• **Material provided**:
(* ===== verification/Prelude.v ===== *)
(** * Moonlight core, verified

    A model of the Soroban contracts of this repository and the theorems that make them correct.
    File names below are under src/.

    ** The program

    A _privacy channel_ (contracts/privacy-channel) holds the tokens of one asset and keeps
    unspent outputs, each under the hash of a 65-byte P256 key.  Its one operation that moves
    value, [transact], takes a bundle: outputs to spend and outputs to create, deposits that
    bring tokens in and withdrawals that take tokens out.  Who may do this is decided elsewhere:
    the channel asks its _Quorum Auth_ contract (contracts/channel-auth) to authorize the bundle's
    requirements, and that contract's [__check_auth] wants the signature of a registered
    provider over the transaction and, for each spent output, the signature of its key over the
    conditions of the spend.  The conditions say what must happen in the same bundle.  The
    accounting is the trait of modules/utxo-core over the entries of modules/storage; the two
    checks are the traits of modules/auth; conditions, conflicts and the signed payload are
    modules/primitives; error codes are modules/errors.  contracts/token is the token the
    tests use as the asset, and the test support code holds the client side: builders of
    operations and key pairs.

    ** The files

    - [Prelude]: fixed-length byte arrays, machine integers with their bounds, little-endian
      encoding, sums over finite maps and lists.  [Errors]: modules/errors/src/lib.rs.
    - [Host]: failing invocations ([res], and [M] over a state), persistent, temporary and
      instance storage with a time to live, the SDK as a parameter ([Sdk], [SdkLaws]).
      [Keeps]: frame rules for code in [M], what every path through it preserves.
    - [Primitives]: modules/primitives/src/lib.rs.  [Helpers]: modules/helpers/src/parser.rs.
    - [Storage]: modules/storage/src/lib.rs, with the abstract ledger it implements: a map from
      keys to amounts, an unspent output positive, a spent one zero.
    - [HostAuth]: [require_auth_for_args] and the access-control library, as interfaces.
    - [Auth]: modules/auth/src/core.rs.  [ChannelAuth]: contracts/channel-auth/src/contract.rs.
    - [UtxoCore]: modules/utxo-core/src/core.rs and events.rs, with a bundle's specification on
      the ledger.
    - [Channel]: contracts/privacy-channel/src/{contract,transact,treasury,storage}.rs.
      [ChannelSpec], [ChannelLive] and [ChannelBounds]: its theorems, what has happened when
      [transact] returns, its outcomes and errors, and how large its amounts and unsigned effects
      can be.
      [ChannelRefinement] and [ChannelHistory]: an abstract machine, the channel's simulation by
      it, and what that says of whole histories.  [ChannelOrder]: transactions that compete and
      transactions that commute.  [Lifetimes]: the time to live of the instance and the entries.
    - [Token]: contracts/token/src.
    - [System], [SystemLive] and [SystemClient]: the channel, the Quorum Auth contract and the
      token put together, the way out of them, and the way from a client's builder to settlement.
      [SystemRefinement]: an abstract bank, a ledger and a balance per account, and the
      simulation of the three contracts by it.
      [Binding]: how a signed payload can be read, and what that leaves an owner.
    - [UtxoTestContract], [AuthTestContract], [Keys], [Snapshot], [OperationBuilder],
      [ChannelOperationBuilder]: the test contracts, key pairs, recorded accounts and builders.
    - [SampleSdk], [SampleWorld], [Witnesses]: a concrete SDK and world that satisfy every
      interface's laws, executable scenarios, and one instance of each theorem that has
      hypotheses.  [Regression]: the audit regressions of
      contracts/privacy-channel/src/test/{moon01,moon05,moon06}.rs, evaluated on the model.

    ** How state and operations correspond to the code

    The storage of a contract is a record ([UtxoState], [ChannelState], [AuthState],
    [TokenState]) with a field per storage slot and the events published so far.  An entry
    point is a function in the monad [M (state * X)], where [X] is the world outside the
    contract; it keeps the source's name, the order of its checks and its early returns.  A
    panic, a returned error and a trap of the host are values of [failure]; a failed invocation
    carries no state, which is the host's rollback.  Integers are [Z] with the range checks of
    [checked_add] and of the release profile's overflow checks written out.  A storage map is a
    [gmap]; an SDK map is one too, iterated in the order of its keys.

    The asset of the channel is an arbitrary program ([asset_run]): during a transfer it may
    call any entry point of the channel back, see the outcome and go on.  Nesting is bounded by
    a depth, the host's limit on nested calls; [reentrancy_is_shut] shows that with the guard up
    two levels already decide every call, so no theorem depends on the bound, and
    [nested_calls_terminate] that two levels compute the one solution of the recursion itself.

    ** What the theorems show

    - The ledger.  The storage operations refine the abstract ledger on every branch; over any
      history no record is lost, an amount never changes while unspent, and a spent key stays
      spent.  [process_bundle] is sound and complete for its specification, conserves value,
      and fails with the errors listed, in their order.
    - The channel.  [transact_sound]: everything a returning [transact] has done, against any
      asset.  [transact_binds_signed_effects]: the creates and withdrawals that were signed are
      executed.  [channel_refines_machine]: the calls that return and their answers are a trace
      of a machine that has only a ledger and two bindings.  [ledger_is_history]: each output is
      created once, before it is spent at most once, and the ledger says nothing else.
      [channel_history_invariant]: the recorded supply is the sum of the unspent outputs in
      every reachable state.  [transact_complete]: what a valid, balanced operation
      comes to when it is authorized and the asset settles its transfers without calling back: it
      returns, unless its amounts overflow, and then with which failure.  [transact_rejects]: which
      operations the checks refuse, with which error.  [transaction_order]: of two transactions
      that spend or create the same entry only one goes through, for good; two that share none
      run in either order, with one result, when the outside world accepts both; and only an
      operation that touches no entry can be replayed.  [calls_keep_alive]: no call
      shortens the life of anything, and what a call touched stays live for twenty-nine days.
      [channel_amounts_bounded]: in every reachable state the supply is an [i128] that bounds
      every amount; at the points of a [transact] where the supply is updated, taking off a
      withdrawal never underflows and adding a deposit overflows exactly when it must.  [unsigned_effects_bounded_by_residual]:
      what nobody signed is worth what comes in less what was signed for, no more.
    - Authorization. [check_auth_decides]: [__check_auth] accepts exactly what its two checks
      mean, and its error names a defect that is there; the provider registry is what its events
      say; governance is gated by the owner.
    - The whole.  [transact_needs_owner_and_provider]: nothing is spent without the key holder's
      signature over its conditions and a provider's.  [signed_exit_executes]: with these
      signatures a valid bundle that takes funds out is executed by the three contracts and its
      recipients are paid.  [system_solvent]: the channel always holds at least as many tokens as
      its unspent outputs are worth, whatever anybody calls.  [system_refines_bank]: whatever is
      called, every step is one an abstract bank allows, with a provider's, the owners' and the
      depositors' agreement, and the bank's ledger and balances are the system's.
      [losses_are_agreed]: whoever else than the channel ends with less agreed to a transfer, a
      burn or a deposit.
      [built_transaction_executes]: what a client's channel operation builder lays out, signed as
      it says by owners, provider and depositors, settles, deposits and withdrawals included.
      [withdrawal_can_be_redirected]: the limit of the binding.  The payload does not tell a
      withdrawal from a deposit, nor from an integration without keys, and neither condition is
      enforced, so with a signature on a withdrawal a provider can have the three contracts pay
      somebody else; [SampleWorld.redirect_scenario] and [integration_scenario] run it.
      [payload_ambiguity_exact]: without integrations, the first is all the payload loses.
      [owner_is_protected]: whatever an owner meant by what it signed, its expiry is enforced,
      its creates are in the ledger, a payload of creates only is read in one way, and a
      withdrawal it meant is paid unless the bundle's conditions hold one of four things in its
      place: a deposit or an integration without keys of the same address and amount, an
      integration with keys, or a create under a key that is not an SEC1 point.
    - The token: conservation, the administrator's succession, protection of balances, transfers, approvals and delegation.
    - The client side: a complete builder's authorization entry is accepted, its signatures are
      of their keys' curves, its bundles pass the structural checks, key pairs sign what the host
      verifies, and recorded secrets in hexadecimal are read back.

    ** Parameters

    Code outside the repository is never defined, only assumed: addresses, hashing, signature
    verification and [extend_ttl] ([Sdk], laws in [SdkLaws]); the canonical XDR of a condition
    ([ConditionXdr], injective); the host's authorization ([HostAuth]; for the auth contract's
    address [System.CouncilLaws], and for a transaction that carries its entry
    [SystemLive.TransactionLaws], for other accounts' entries [SystemClient.AccountLaws]);
    stellar_access's ownable and upgradeable ([Ownable]); the token SDK's metadata and muxed
    addresses ([TokenSdk]); the ed25519 and p256 crates ([SigningKeys]); the decoding of strkeys
    ([StrKey]); the preimage of an authorization entry ([AuthPreimage]). Nothing is assumed of
    the hash or of the signature schemes beyond this: the theorems speak of the payload that was
    verified.

    ** What is not modelled

    The unit tests, the scenarios of [Regression] apart; the loading of ledger snapshots,
    contract registration in the test environment and the clients the SDK's macros generate,
    which are I/O or generated code; metering. After an upgrade the code is another program's:
    histories are those of this code. A persistent entry past its life counts as restored before
    it is read, which the host enforces. *)
From stdpp Require Export prelude gmap strings sorting list.
From Stdlib Require Export ZArith Lia.
From Stdlib Require Strings.Byte.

• **Problem details**:
Of the lines above, extract only those from the line with "signature over its" to the line with "burn or a deposit.", both included, exactly as written.

• **Task answer**:
      signature over its conditions and a provider's.  [signed_exit_executes]: with these
      signatures a valid bundle that takes funds out is executed by the three contracts and its
      recipients are paid.  [system_solvent]: the channel always holds at least as many tokens as
      its unspent outputs are worth, whatever anybody calls.  [system_refines_bank]: whatever is
      called, every step is one an abstract bank allows, with a provider's, the owners' and the
      depositors' agreement, and the bank's ledger and balances are the system's.
      [losses_are_agreed]: whoever else than the channel ends with less agreed to a transfer, a
      burn or a deposit.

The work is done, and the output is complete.